Sim, os três, mais o responsável pela matriz estadunidense, precisam concordar com cada artista sugerido por um deles, exceto os locais. Imagino aqui o “pega pra capar” que não rola em uma reunião dessas, com espaços limitados na programação.
Em devaneios como deve ser cada uma dessas “reunião caóticas”, pergunto a Beraldo quais são, no line de 2026, seus maiores orgulhos. Aqueles artistas que ele botou na mesa e que, no final, foram aceitos por todos. “No caso dos gringos, Turnstile” — banda de hardcore de Baltimore, EUA, que acaba de passar pelo Glastonbury e está ajudando a revitalizar o gênero. “Entre os brasileiros, o Edson Gomes, que é bastante conhecido lá no Nordeste, mas ainda precisa ser mais ouvido aqui.”

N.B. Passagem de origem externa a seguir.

(** The handler: what it answers with, the model's installation or a status. *)
Inductive Response := Uploaded (installed : Installed) | Refused (status : Z).
Context (read_only : bool) (loads : string -> option json).
Definition relative_paths (paths : string) : FS (list string) :=
  if String.eqb paths "" then mret []
  else match loads paths with
       | Some (JArr l) => mret (map str_of l)
       | _ => raise (RepositoryError (txt "Malformed 'paths' field."))
       end.
Definition named_by (name : string) (relative : list string) : string :=
  let name := str_strip name in
  match relative with
  | r :: _ => if String.eqb name "" then
                let first := str_lstrip is_slash (unbackslash r) in
                if str_contains "/" first then (str_partition "/" first).1 else ""
              else name
  | [] => name
  end.
Fixpoint file_names (index : Z) (files : list (string * list (list Z))) : list (string * list (list Z)) :=
  match files with
  | [] => []
  | (f, stream) :: files' =>
      ((if String.eqb f "" then "file-" ++ pretty index else f)%string, stream) :: file_names (index + 1) files'
  end.
Definition upload_files (files : list (string * list (list Z))) (name paths : string) (overwrite : bool) : FS Installed :=
  relative ← relative_paths paths;
  if negb (Nat.eqb (List.length relative) 0) && negb (Nat.eqb (List.length relative) (List.length files))
  then raise (RepositoryError (txt "'paths' does not match the uploaded files.")) else
  let effective_name := named_by name relative in
  if String.eqb effective_name ""
  then raise (RepositoryError (txt "Provide a model name, or upload a directory / archive that contains one.")) else
  upload_directory effective_name overwrite
    (match relative with [] => file_names 0 files | _ => combine relative (map snd files) end).
Definition upload (uuid : string) (files : list (string * list (list Z))) (name paths : string) (overwrite : bool) : FS Response :=
  if read_only then mret (Refused 403) else
  writable ← mcatch (make_dirs [STAGING_DIRNAME] ≫= fun _ => mret true) (fun _ => mret false);
  if negb (writable : bool) then mret (Refused 500) else
  mcatch
    (installed ← match files with
       | [(filename, stream)] =>
           if is_archive filename then upload_archive uuid filename name overwrite stream
           else upload_files files name paths overwrite
       | _ => upload_files files name paths overwrite
       end; mret (Uploaded installed))
    (fun e => mret (Refused (match e with ValidationFailed _ => 422 | RepositoryError _ => 400 | OsError => 500 end))).
(* ===== verification/SmSafe.v ===== *)
(** What the model manager's repository may do to the models
    ([docker/supersonic-model-manager/model_manager/repository.py]): where uploads are
    written and how much, and that they replace a model whole or leave it. *)
From stdpp Require Import pretty.
From S2P Require Import Prelude PyJson PyText MmText SmTree SmValidate SmRepo.
Open Scope Z_scope.

(** ** Paths *)

Lemma safe_parts_plain l parts : safe_parts l = Some parts -> forall p, p ∈ parts ->
  p ∈ l /\ p <> ""%string /\ p <> "."%string /\ p <> ".."%string /\ str_existsb (fun c => Ascii.eqb c ":") p = false.
Proof.
  revert parts. induction l as [|q l IH]; cbn; intros parts H p Hp; [injection H as <-; by apply not_elem_of_nil in Hp|].
  destruct (String.eqb_spec q ""), (String.eqb_spec q "."); cbn in H;
    try (destruct (IH _ H p Hp) as (? & ?); split; [by right|done]).
  destruct (String.eqb_spec q ".."); cbn in H; [done|]. destruct (str_existsb _ q) eqn:Ec; [done|].
  destruct (safe_parts l) as [ps|]; [|done]. injection H as <-. apply elem_of_cons in Hp as [->|Hp]; [by repeat split; [left|..]|].
  destruct (IH _ eq_refl p Hp) as (? & ?). split; [by right|done].
Qed.
Lemma unbackslash_plain s : str_existsb (fun c => Ascii.eqb c "092") (unbackslash s) = false.
Proof.
  induction s as [|c s IH]; [done|]. cbn. destruct (Ascii.eqb c "092") eqn:E; cbn; [exact IH|]. by rewrite E.
Qed.
(** An upload is written inside the directory made for it. Every part of a path that
    [_safe_relpath] lets through is a plain name: not empty, no [..] or [.], without a
    slash or a drive; and there is at least one. What it is joined to a directory as is
    therefore below that directory. *)
Theorem safe_relpath_inside member_name parts : _safe_relpath member_name = Some parts ->
  parts <> [] /\ Forall (fun p => p <> ""%string /\ p <> "."%string /\ p <> ".."%string /\
    str_existsb (fun c => Ascii.eqb c "/" || Ascii.eqb c ":" ) p = false) parts.
Proof.
  unfold _safe_relpath. destruct (safe_parts _) as [[|q l]|] eqn:E; try done. intros [= <-]. split; [done|].
  apply Forall_forall. intros p Hp. destruct (safe_parts_plain _ _ E p Hp) as (Hin & H1 & H2 & H3 & H4).
  repeat (split; [done|]).
  pose proof (str_split_no_slash (str_lstrip is_slash (unbackslash member_name))) as Hs.
  rewrite Forall_forall in Hs. specialize (Hs p Hin). clear -Hs H4. induction p as [|c p IH]; [done|].
  cbn in *. apply andb_true_iff in Hs as [Hc Hs]. apply orb_false_iff in H4 as [H4 H5]. unfold no_slash in Hc.
  rewrite H4. apply negb_true_iff in Hc. rewrite Hc. cbn. by apply IH.
Qed.
Lemma safe_relpath_inside_witness :
  Forall (fun p => p <> ""%string /\ p <> "."%string /\ p <> ".."%string /\
    str_existsb (fun c => Ascii.eqb c "/" || Ascii.eqb c ":") p = false) ["m"; "1"; "model.onnx"]%string.
Proof. apply (safe_relpath_inside "/m\./1//model.onnx" ["m"; "1"; "model.onnx"]%string). vm_compute. reflexivity. Defined.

É nas atrações locais que os curadores têm um pouco mais de liberdade para fazer cumprir a principal função de um festival: dar visibilidade a artistas que o público não conhece, propor o novo e catapultar carreiras. Por isso, vemos alguma ousadia nos line-ups quando se trata de artistas brasileiros.
No entanto, mesmo no caso dos gringos, o Lollapalooza sai com uma vantagem em relação aos concorrentes: um terço de seus ingressos são vendidos antes de a programação ser anunciada, com preços mais baixos. Isso demonstra confiança de seu público em relação à potência do próximo line-up. Uma confiança, por sua vez, que não pode ser quebrada. Pergunto a Marcelo sobre uma reclamação generalizada no mundo da música, principalmente por artistas e seus produtores: os números em redes sociais e das plataformas de streaming como selo de qualidade. Isso é usado pelos curadores, afinal?

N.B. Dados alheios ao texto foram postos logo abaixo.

(* ===== verification/SmState.v ===== *)
(** The model manager's state page: each model's metrics
    ([docker/supersonic-model-manager/model_manager/metrics.py]), and the rows that join the
    models of the repository with those of the servers ([state] of [main.py]). *)
From S2P Require Import Prelude PyJson PyText PyFloat PyValue MmText SmConfig SmTree SmValidate SmRepo SmKube SmTriton.
Open Scope Z_scope.

(** ** Metrics *)

Definition rstrip_slash (url : string) : string := str_rstrip (fun c => Ascii.eqb c "/") url.
(** [float(raw)]: an integer beyond the floats raises [OverflowError], which is not caught here. *)
Definition _finite (raw : json) : res Exc (option Q) :=
  match raw with
  | JInt n => match binary64 (qz n) with Some q => Ok (Some q) | None => Err (Other "OverflowError" "int too large to convert to float") end
  | _ => Ok (match float_of raw with Some (Fin q) => binary64 q | _ => None end)
  end.
Definition second_of (j : json) : res Exc json :=
  match j with
  | JArr (_ :: x :: _) => Ok x
  | JArr _ => Err (Other "IndexError" "list index out of range")
  | JStr (String _ (String c _)) => Ok (JStr (String c ""))
  | JStr _ => Err (Other "IndexError" "string index out of range")
  | JObj _ => Err (Other "KeyError" "1")
  | _ => Err (Other "TypeError" ("'" ++ type_name j ++ "' object is not subscriptable"))
  end.
(** A series' model and value, if it has both. Prometheus's labels are texts; another kind
    is not modelled but for an error. *)
Definition series_value (series : json) : res Exc (option (string * Q)) :=
  metric ← get_default "metric" (JObj []) series; model ← get "model" metric;
  if negb (truthy model) then Ok None else
  value ← get "value" series;
  raw ← second_of (j_or value (JArr [JNull; JNull]));
  value ← _finite raw;
  match value, model with
  | None, _ => Ok None
  | Some v, JStr m => Ok (Some (m, v))
  | Some _, _ => Err (Other "TypeError" "unhashable type")
  end.
Definition values_in (payload : json) : res Exc (list (string * Q)) :=
  status ← get "status" payload;
  if negb (jeq_str status "success")
  then message ← get_default "error" (JStr "Prometheus query failed") payload; Err (Other "RuntimeError" (str_of message)) else
  data ← get_default "data" (JObj []) payload; result ← get_default "result" (JArr []) data;
  l ← iter result; found ← rmap series_value l;
  Ok (dupdate [] (keep_some found)).

Definition Metrics : Type := list (string * list (string * Q)).
Record Collected := mkCollected { m_models : Metrics; m_error : option string; m_configured : bool; m_window : option string }.
Definition exc_type (e : Exc) : string := match e with HTTPStatusError _ _ => "HTTPStatusError" | Other t _ => t end.
(** [models.setdefault(model, {})[key] = value] for each model of a query. *)
Definition add_values (key : string) (models : Metrics) (values : list (string * Q)) : Metrics :=
  foldl (fun acc mv => dset mv.1 (dset key mv.2 (dget_or mv.1 [] acc)) acc) models values.
Fixpoint merge_results (models : Metrics) (errors : list string) (l : list (string * res Exc (list (string * Q)))) : Metrics * list string :=
  match l with
  | [] => (models, errors)
  | (key, Err e) :: l' => merge_results models (errors ++ [(key ++ ": " ++ exc_type e)%string]) l'
  | (key, Ok values) :: l' => merge_results (add_values key models values) errors l'
  end.

Section Queries.
Context (svc : service Req Ans) (s : Settings).
Definition _selector : string :=
  if String.eqb (prometheus_selector s) "" then "" else "{" ++ prometheus_selector s ++ "}".
Definition rate (counter : string) : string := "sum by (model) (rate(" ++ counter ++ _selector ++ "[" ++ prometheus_window s ++ "]))".
Definition success_rate : string := rate "nv_inference_request_success".
Definition _queries : list (string * string) :=
  [("throughput", success_rate);
   ("queueLatencyUs", rate "nv_inference_queue_duration_us" ++ " / " ++ success_rate);
   ("computeLatencyUs", rate "nv_inference_compute_infer_duration_us" ++ " / " ++ success_rate);
   ("inferenceCount", "sum by (model) (nv_inference_request_success" ++ _selector ++ ")");
   ("failureCount", "sum by (model) (nv_inference_request_failure" ++ _selector ++ ")");
   ("batchRatio", success_rate ++ " / " ++ rate "nv_inference_exec_count")]%string.
(** Its exception is its result, as [return_exceptions] has it. *)
Definition _instant_query (query : string) : KM (res Exc (list (string * Q))) :=
  reply ← (mcall svc (PromGet (rstrip_slash (prometheus_url s) ++ "/api/v1/query") query) : KM Reply);
  mret (checked_json reply ≫= values_in).
Definition collect_metrics : KM Collected :=
  if String.eqb (prometheus_url s) "" then mret (mkCollected [] None false None) else
  results ← gather _instant_query (map snd _queries);
  let '(models, errors) := merge_results [] [] (combine (map fst _queries) results) in
  mret (mkCollected models (match errors with [] => None | _ => Some (str_join "; " errors) end) true (Some (prometheus_window s))).
End Queries.

(** ** The rows *)

Inductive Origin := Both | OnPvc | External.
Record Row := mkRow { r_name : string; r_source : Origin; r_size : option Z; r_files : option Z; r_versions : list string;
  r_platform : text; r_modified : option Q; r_has_config : option bool; r_states : list (string * Info); r_loaded : Z;
  r_metrics : list (string * Q) }.

Definition ready (info : Info) : bool := String.eqb (str_upper (str_of (i_state info))) "READY".
(** The versions that the servers name, without repetition and sorted; Triton's are texts,
    and another kind is not modelled but for an error. *)
Definition version_of (info : Info) : res Exc (option string) :=
  if negb (truthy (i_version info)) then Ok None else
  match i_version info with JStr v => Ok (Some v) | _ => Err (Other "TypeError" "'<' not supported") end.
Definition versions_of (states : list (string * Info)) : res Exc (list string) :=
  found ← rmap (fun kv => version_of kv.2) states; Ok (str_sorted (remove_dups (keep_some found))).

Section Rows.
(** The order in which a set of texts goes through them. *)
Context (set_order : list string -> list string).
Definition by_name (models_on_pvc : list ModelEntry) : list (string * ModelEntry) :=
  foldl (fun acc e => dset (e_name e) e acc) [] models_on_pvc.
Definition versions_for (entry : option ModelEntry) (states : list (string * Info)) : res Exc (list string) :=
  match entry with Some e => Ok (versions e) | None => versions_of states end.
Definition row_of (pvc : list (string * ModelEntry)) (triton : Models) (metrics : Metrics) (name : string) : res Exc Row :=
  let entry := dget name pvc in
  let states := dget_or name [] triton in
  versions ← versions_for entry states;
  Ok (mkRow name
    (match entry, states with Some _, _ :: _ => Both | Some _, [] => OnPvc | None, _ => External end)
    (option_map size_bytes entry) (option_map file_count entry) versions
    (match entry with Some e => platform e | None => [] end)
    (option_map modified entry) (option_map has_config entry) states
    (Z.of_nat (List.length (List.filter (fun kv => ready kv.2) states)))
    (dget_or name [] metrics)).
Definition names_of (pvc : list (string * ModelEntry)) (triton : Models) : list string :=
  sort_by str_lower (set_order (remove_dups (map fst pvc ++ map fst triton))).
Definition rows_of (models_on_pvc : list ModelEntry) (triton : Models) (metrics : Metrics) : res Exc (list Row) :=
  let pvc := by_name models_on_pvc in
  rmap (row_of pvc triton metrics) (names_of pvc triton).

(** The page. What it asks of the network and what it asks of the repository is asked
    separately: [scanned] and [usage] are the answers of [repository.scan_models] and, of
    the capacity, [repository.storage_usage]. *)
Record Page := mkPage { pg_storage : Usage; pg_inference : Found; pg_grafana : Found; pg_servers : list ServerState;
  pg_models : list Row; pg_prometheus : bool * option string * option string; pg_discovery : string; pg_read_only : bool }.
Context (svc : service Req Ans) (s : Settings).
Definition state_page (scanned : list ModelEntry) (usage : Z -> Usage) : KM Page :=
  pvc_capacity ← pvc_capacity_bytes svc s;
  triton_state ← collect_state svc s;
  prom ← collect_metrics svc s;
  inference ← find_inference_endpoint svc s;
  grafana ← find_grafana_url svc s;
  rows ← (mlift (rows_of scanned (st_models triton_state) (m_models prom)) : KM (list Row));
  mret (mkPage (usage pvc_capacity) inference grafana (st_servers triton_state) rows
    (m_configured prom, m_window prom, m_error prom) (triton_discovery s) (read_only s)).
End Rows.
(** With the repository's own requests made of the file system. *)
Definition state set_order svc s (repo : service SmRepo.Req SmRepo.Ans) uni decode (root : node) (hr : list SmRepo.Ev) (hk : list Ev) : option Page :=
  match scan_models repo uni decode root hr with
  | (Ok scanned, root, hr) =>
      let usage capacity := match storage_usage repo capacity root hr with (Ok u, _, _) => u | _ => mkUsage 0 0 0 None Unknown false end in
      match state_page set_order svc s scanned usage tt hk with (Ok page, _, _) => Some page | _ => None end
  | _ => None
  end.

“Sim, os números são importantes. Mas a gente observa muito mais o que o artista está fazendo ao vivo do que o resultado de streamings, por exemplo. Um grupo que começa tocando em bares, depois já está fazendo shows para duas mil pessoas, e que a gente percebe que logo vai estar lotando uma arena, por exemplo, já entra em nosso radar, a nível mundial. Hoje em dia tudo é muito globalizado. O que está chamando atenção lá fora certamente vai trazer resultados aqui no Brasil.”

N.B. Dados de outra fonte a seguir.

(* ===== verification/AnConfig.v ===== *)
(** The agentic analysis' runner, [workflows/agentic-analysis/agentic_analysis.py]: how
    OpenCode is configured for a turn from the LLM proxy's roles, what is moved out of its
    way, and what is told of its events. Paths are their parts, or texts with slashes. *)
From S2P Require Import Prelude PyJson PyText PyValue AgRay.
Open Scope Z_scope.

Inductive Exc := NonRecoverable (message : string) | Runtime (message : string) | Uncaught.
Definition must {A} (o : option A) : res Exc A := match o with Some a => Ok a | None => Err Uncaught end.

(** ** Constants *)

Definition NAME : string := "agentic-analysis".
Definition ROOT : string := "/agentic-analysis".
Definition PROXY : string := "AF_LLM_PROXY".
Definition TOKEN : string := "AF_LLM_TOKEN".
(** Each agent: the proxy's role, and what it does. *)
Definition AGENTS : list (string * (string * string)) :=
  [("executor", ("executor", "Carries out a phase or one piece of it: plan.md first, then scripts and figures, the artifact last."));
   ("fixer", ("executor", "Makes the smallest fixes that answer an arbiter's ITERATE findings or a regression ticket."));
   ("note_writer", ("note-writer", "Writes the phase-stamped analysis note from the artifacts and results JSON: prose only."));
   ("typesetter", ("typesetter", "Builds the analysis note's PDF with pandoc, postprocess_tex.py and tectonic: layout only."));
   ("physics_reviewer", ("physics-reviewer", "Reviews the physics as a senior collaboration member would, without the methodology or conventions."));
   ("critical_reviewer", ("critical-reviewer", "Finds every flaw of correctness and completeness, against the methodology and conventions."));
   ("constructive_reviewer", ("constructive-reviewer", "Strengthens the analysis' clarity, validation and presentation, and flags real errors as Category A."));
   ("plot_validator", ("plot-validator", "Lints plotting code and inspects the rendered figures it is given; red flags are Category A."));
   ("bibtex_validator", ("bibtex", "Checks that every citation resolves to a real DOI, arXiv or INSPIRE record."));
   ("rendering_reviewer", ("critical-reviewer", "Phase 5: compiles the analysis note to PDF and inspects its rendering, not its physics."));
   ("arbiter", ("arbiter", "Adjudicates the reviews into PASS, ITERATE or ESCALATE, and raises what every reviewer missed."));
   ("investigator", ("arbiter", "On a regression, traces its impact to the phase it started in and writes REGRESSION_TICKET.md; fixes nothing."))]%string.
Definition WAITS : list (string * json) := [("headerTimeout", JInt 60000); ("chunkTimeout", JInt 90000); ("timeout", JInt (3 * 3600000))]%string.
Definition OUTPUT_MAX : Z := 32000.
Definition TOKEN_BYTES : Z := 5.
Definition PERMISSION : json :=
  JObj [("*", JStr "allow"); ("read", JStr "allow"); ("external_directory", JStr "allow"); ("doom_loop", JStr "allow"); ("question", JStr "deny");
    ("edit", JObj [("*", JStr "allow"); ("*.opencode/*", JStr "deny"); ("*opencode.json*", JStr "deny"); ("*AGENTS.md", JStr "deny"); ("*CONTEXT.md", JStr "deny")])]%string.
Definition CONFIGS : list string := [".opencode"; "opencode.json"; "opencode.jsonc"; "AGENTS.md"; "CONTEXT.md"]%string.
Definition XDG : list (string * string) :=
  [("XDG_CONFIG_HOME", ".config"); ("XDG_DATA_HOME", ".local/share"); ("XDG_STATE_HOME", ".local/state"); ("XDG_CACHE_HOME", ".cache")]%string.
Definition SEATS : Z := 8.
Definition PYTHON : string := "3.12".
Definition HOOK : string := "af_profiling.pth".
Definition CORES : Z := 8.
Definition ONGOING : list string := [""; "tool-calls"; "unknown"]%string.
Definition LOG_LINE : nat := 240.
Definition COMMAND_HOURS : Z := 24.
Definition COMMAND_MINUTES : Z := 10.
Definition UNATTENDED : string :=
  "You are running unattended. Nobody can answer a question before the human gate. Do not stop to ask one: decide, note the decision in experiment_log.md, and continue."
  ++ String "010" "At the human gate, end your turn with what you would show the human and where the compiled note is. The reply arrives as your next message."
  ++ String "010" (String "010" "").
Definition INTERRUPTED : string :=
  "The session was interrupted. Check what is on disk and continue from where you left off. If you were waiting for the human, you still are: end your turn again.".
Definition REPLY (reply : string) : string := "The human's reply: " ++ reply.

(** ** OpenCode's configuration *)

Definition Roles : Type := list (string * json).
(** [role[key]], a number. *)
Definition role_int (key : string) (role : json) : res Exc Z :=
  must (match item_of key role with Some (JInt n) => Some n | _ => None end).
Definition wanted_roles : list string := ("orchestrator" :: "compaction" :: map (fun a => a.2.1) AGENTS)%string.
Definition missing_roles (roles : Roles) : list string :=
  str_sorted (remove_dups (List.filter (fun r => negb (dhas r roles)) wanted_roles)).
Definition check_role (name : string) (role : json) : res Exc unit :=
  context ← role_int "context" role; compact ← role_int "compact_at" role;
  if (0 <=? context - compact) && (context - compact <=? OUTPUT_MAX) then Ok tt
  else Err (NonRecoverable ("the LLM proxy's role " ++ name ++ " compacts at " ++ pretty compact ++ " of " ++ pretty context
         ++ " tokens; OpenCode compacts within " ++ pretty OUTPUT_MAX ++ " of a context")).
Definition model_of (name : string) (role : json) : res Exc (string * json) :=
  images ← must (item_of "images" role); context ← role_int "context" role; compact ← role_int "compact_at" role;
  Ok (name, JObj [("name", JStr name); ("tool_call", JBool true);
    ("modalities", JObj [("input", JArr (JStr "text" :: if truthy images then [JStr "image"] else [])); ("output", JArr [JStr "text"])]);
    ("limit", JObj [("context", JInt context); ("output", JInt (context - compact))])])%string.
Definition agent_of (a : string * (string * string)) : string * json :=
  (a.1, JObj [("mode", JStr "subagent"); ("model", JStr ("af/" ++ a.2.1)); ("description", JStr a.2.2); ("permission", JObj [("task", JStr "deny")])])%string.
Definition agents : list (string * json) :=
  (map agent_of AGENTS
   ++ [("orchestrator", JObj [("mode", JStr "primary"); ("model", JStr "af/orchestrator"); ("description", JStr "Runs the analysis through its subagents.");
          ("permission", JObj [("task", JObj (("*", JStr "deny") :: map (fun a => (a.1, JStr "allow")) AGENTS))])]);
       ("compaction", JObj [("model", JStr "af/compaction")])]%string
   ++ map (fun b => (b, JObj [("disable", JBool true)]%string)) ["build"; "plan"; "general"; "explore"; "title"]%string)%list.
Section Config.
Context (environ : list (string * string)).
(** [turn_env] looks up the roles of the agents before it calls this, and raises where one is
    missing. *)
Definition _config (roles : Roles) (facility work : string) : res Exc json :=
  match missing_roles roles with
  | _ :: _ as missing => Err (NonRecoverable ("the LLM proxy has no role " ++ str_join ", " missing))
  | [] =>
      rmap (fun nr => check_role nr.1 nr.2) roles ≫= fun _ =>
      models ← rmap (fun nr => model_of nr.1 nr.2) roles;
      proxy ← must (dget PROXY environ);
      Ok (JObj [("model", JStr "af/orchestrator"); ("default_agent", JStr "orchestrator"); ("enabled_providers", JArr [JStr "af"]); ("autoupdate", JBool false);
        ("share", JStr "disabled"); ("snapshot", JBool false); ("subagent_depth", JInt 1); ("instructions", JArr [JStr facility; JStr (work ++ "/CLAUDE.md")]);
        ("compaction", JObj [("auto", JBool true); ("prune", JBool true)]);
        ("provider", JObj [("af", JObj [("npm", JStr "@ai-sdk/openai-compatible"); ("name", JStr "AF");
           ("options", JObj (("baseURL", JStr (proxy ++ "/v1")) :: ("apiKey", JStr ("{env:" ++ TOKEN ++ "}")) :: WAITS)); ("models", JObj models)])]);
        ("agent", JObj agents)])%string
  end.
(** Rounded down twice, as the code divides. *)
Definition _image_bytes (role : json) : res Exc Z :=
  images ← role_int "images" role;
  if images =? 0 then Ok 0 else
  most ← role_int "max_body_bytes" role; context ← role_int "context" role;
  Ok ((most - context * TOKEN_BYTES) * 3 / 4 / images).

(** ** A turn's environment *)

Definition role_of : list (string * string) := ("orchestrator", "orchestrator")%string :: map (fun a => (a.1, a.2.1)) AGENTS.
(** [roles[role]] of each agent. *)
Definition agent_images (roles : Roles) : res Exc (list (string * json)) :=
  rmap (fun nr => role ← must (dget nr.2 roles); images ← must (item_of "images" role); Ok (nr.1, images)) role_of.
Definition agent_image_bytes (roles : Roles) : res Exc (list (string * json)) :=
  rmap (fun nr => role ← must (dget nr.2 roles); n ← _image_bytes role; Ok (nr.1, JInt n)) role_of.
Context (dumps : json -> string) (home_dir : string).
Definition plugin_of (roles : Roles) (state helpers : string) : res Exc json :=
  images ← agent_images roles; sizes ← agent_image_bytes roles;
  Ok (JObj [("records", JStr (state ++ "/records.jsonl")); ("helpers", JStr helpers); ("hook", JStr HOOK); ("tasks", JStr (state ++ "/tasks")); ("seats", JInt SEATS);
    ("ongoing", JArr (map JStr ONGOING)); ("images", JObj images); ("image_bytes", JObj sizes); ("timeout", JInt (COMMAND_HOURS * 3600000));
    ("env", JObj (map (fun nd => (nd.1, JStr (dget_or nd.1 (home_dir ++ "/" ++ nd.2)%string environ))) XDG))])%string.
Definition last_part (path : string) : string := List.last (str_split "/" path) path.
(** What the turn's OpenCode runs with; [work] and [home] are the analysis' directory and
    the workspace's. *)
Definition turn_env (roles : Roles) (local work home : string) : res Exc (list (string * string)) :=
  let state := (home ++ "/opencode")%string in let config := (local ++ "/config/opencode")%string in
  plugin ← plugin_of roles state (local ++ "/helpers");
  configured ← _config roles (config ++ "/AGENTS.md") work;
  Ok (dupdate environ
    [("OPENCODE_CONFIG_CONTENT", dumps configured); ("OPENCODE_PERMISSION", dumps PERMISSION); ("XDG_CONFIG_HOME", local ++ "/config");
     ("OPENCODE_CONFIG_DIR", config); ("XDG_CACHE_HOME", local ++ "/cache"); ("XDG_STATE_HOME", local ++ "/state"); ("XDG_DATA_HOME", state ++ "/data");
     ("OPENCODE_EXPERIMENTAL_BASH_DEFAULT_TIMEOUT_MS", pretty (COMMAND_MINUTES * 60000)); ("OPENCODE_DISABLE_MODELS_FETCH", "1");
     ("AF_PLUGIN", dumps plugin); ("AF_ANALYSIS", last_part work); ("AF_WORKSPACE", last_part home)])%string.
End Config.

(** ** What is moved aside *)

(** What [os.walk] sees of a directory: its directories, with what is in them where they
    are no links, and its other entries. *)
Inductive Dir := mkDir (directories : list (string * option Dir)) (files : list string).
Definition is_config (name : string) : bool := bool_decide (name ∈ CONFIGS).
Definition walked (name : string) : bool := negb (bool_decide (name ∈ ".git"%string :: ".pixi"%string :: CONFIGS)).
Fixpoint walk_found (top : list string) (dir : Dir) : list (list string) :=
  match dir with
  | mkDir directories files =>
      (map (fun n => top ++ [n]) (List.filter is_config (map fst directories ++ files))
       ++ concat (map (fun nd => match nd.2 with Some d => if walked nd.1 then walk_found (top ++ [nd.1]) d else [] | None => [] end) directories))%list
  end.
(** A relative path's parents, from the nearest to the path itself. *)
Definition parents (parts : list string) : list (list string) := map (fun n => firstn n parts) (rev (seq 0 (List.length parts))).
(** What [_quarantine] looks for, relative to the workspace; [work] is the analysis'
    directory, relative too. *)
Definition quarantined (work : list string) (dir : Dir) : list (list string) :=
  (concat (map (fun up => map (fun name => up ++ [name]) CONFIGS) (parents work)) ++ walk_found work dir)%list.

(** ** A turn's command and prompt *)

(** [session] is what the session's file holds, if it is there. *)
Definition _turn (work : string) (session : option string) (prompt_md reply : string) : list string * string :=
  let command := ["opencode"; "run"; "--format"; "json"; "--dir"; work; "--agent"; "orchestrator"]%string in
  match session with
  | Some id => ((command ++ ["--session"%string; str_strip id])%list, if String.eqb reply "" then INTERRUPTED else REPLY reply)
  | None => (command, (UNATTENDED ++ prompt_md)%string)
  end.

(** ** What is told of an event; nothing where it is of another kind, which raises. *)

Definition dict_in (key : string) (j : json) : option json := v ← get_of key j; if is_obj (j_or v (JObj [])) then Some (j_or v (JObj [])) else None.
Section Narrate.
Context (dumps : json -> string).
Definition said (line : string) : string := str_take LOG_LINE (str_join " " (str_words line)).
Definition out_of_tokens : string := "the reply ran out of output tokens".
Definition text_of (j : json) (key : string) : string := str_of (jget key j).
(** A call of a tool whose output was not pruned. *)
Definition tool_line (part state : json) : string :=
  text_of part "tool" ++ " " ++ dumps (jget "input" state) ++ if jeq_str (jget "status" state) "error" then " failed: " ++ text_of state "error" else "".
Definition line_of (event part state error : json) : option (option string) :=
  let type := j_or (jget "type" event) (jget "kind" event) in
  let other : option (option string) :=
    if jeq_str type "cut" then Some (Some (text_of event "agent" ++ ": " ++ out_of_tokens)%string)
    else if jeq_str type "error" then
      if jhas "kind" event then Some (Some (text_of event "agent" ++ " " ++ text_of event "error" ++ ": " ++ text_of event "message")%string)
      else data ← dict_in "data" error; Some (Some (text_of error "name" ++ ": " ++ text_of data "message")%string)
    else if jeq_str type "tool" then
      Some (Some (text_of event "agent" ++ " " ++ text_of event "tool" ++ " " ++ text_of event "input"
        ++ if jeq_str (jget "status" event) "error" then " failed: " ++ text_of event "error" else "")%string)
    else Some None in
  if jeq_str type "tool_use" then time ← dict_in "time" state; if truthy (jget "compacted" time) then other else Some (Some (tool_line part state))
  else if jeq_str type "text" then
    if truthy (jget "synthetic" part) then other
    else match j_or (jget "text" part) (JStr "") with JStr t => Some (Some t) | _ => None end
  else if jeq_str type "step_finish" then if jeq_str (jget "reason" part) "length" then Some (Some out_of_tokens) else other
  else other.
Definition _narrate (event : json) : option string :=
  part ← dict_in "part" event; state ← dict_in "state" part;
  error ← get_of "error" event;
  line ← line_of event part state (j_or error (JObj []));
  Some (match line with Some line => said line | None => "" end)%string.
End Narrate.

Logo, o corre no mundo real ainda é mais importante do que o virtual (ufa!). Até por que o universo do streaming está cheio de músicos com números de seguidores gigantescos (alguns, de procedência duvidosa) que não se refletem na venda de ingressos. Há de se lembrar, também, que estamos falando de um dos maiores festivais do planeta, com cerca de cem mil pessoas por dia, perambulando entre os palcos do Autódromo de Interlagos. Para estar ali, é preciso já ter uma boa história nos palcos da vida. O Lollapalooza também vive de números, e sobreviveu após o pico de público visto após a pandemia. Um comportamento que já era esperado por Beraldo e sua equipe:

Caribou no Lollapalooza Brasil 2025. Foto: Tati Silvestroni/Music Non Stop
“Durante a pandemia, nós já sabíamos o que ia acontecer com os festivais. Há estudos sobre o comportamento das pessoas há mais de cem anos, do que acontece após uma guerra ou uma grande crise sanitária. Há uma parte da população que mantém a sua renda durante épocas assim, mas não tem onde gastar. Então esse dinheiro fica guardado e, quando tudo volta ao normal, há uma reserva financeira para gastar com viagens e entretenimento. É assim em qualquer lugar do mundo e em qualquer época. Passado esse momento, há uma queda, e depois a estabilização. O que vivemos hoje é justamente essa estabilização. O tamanho do mercado logo após a pandemia não era real, mas um pico”.
O Lollapalooza Brasil 2026 acontecerá entre os dias 20 e 22 de março. Os headliners são Sabrina Carpenter, Tyler The Creator, Chappell Roan, Deaftones, Lorde, Skrillex, Doechi, Turnstile e Lewis Capaldi. Grandes peças do quebra-cabeças montado por Beraldo e sua turma.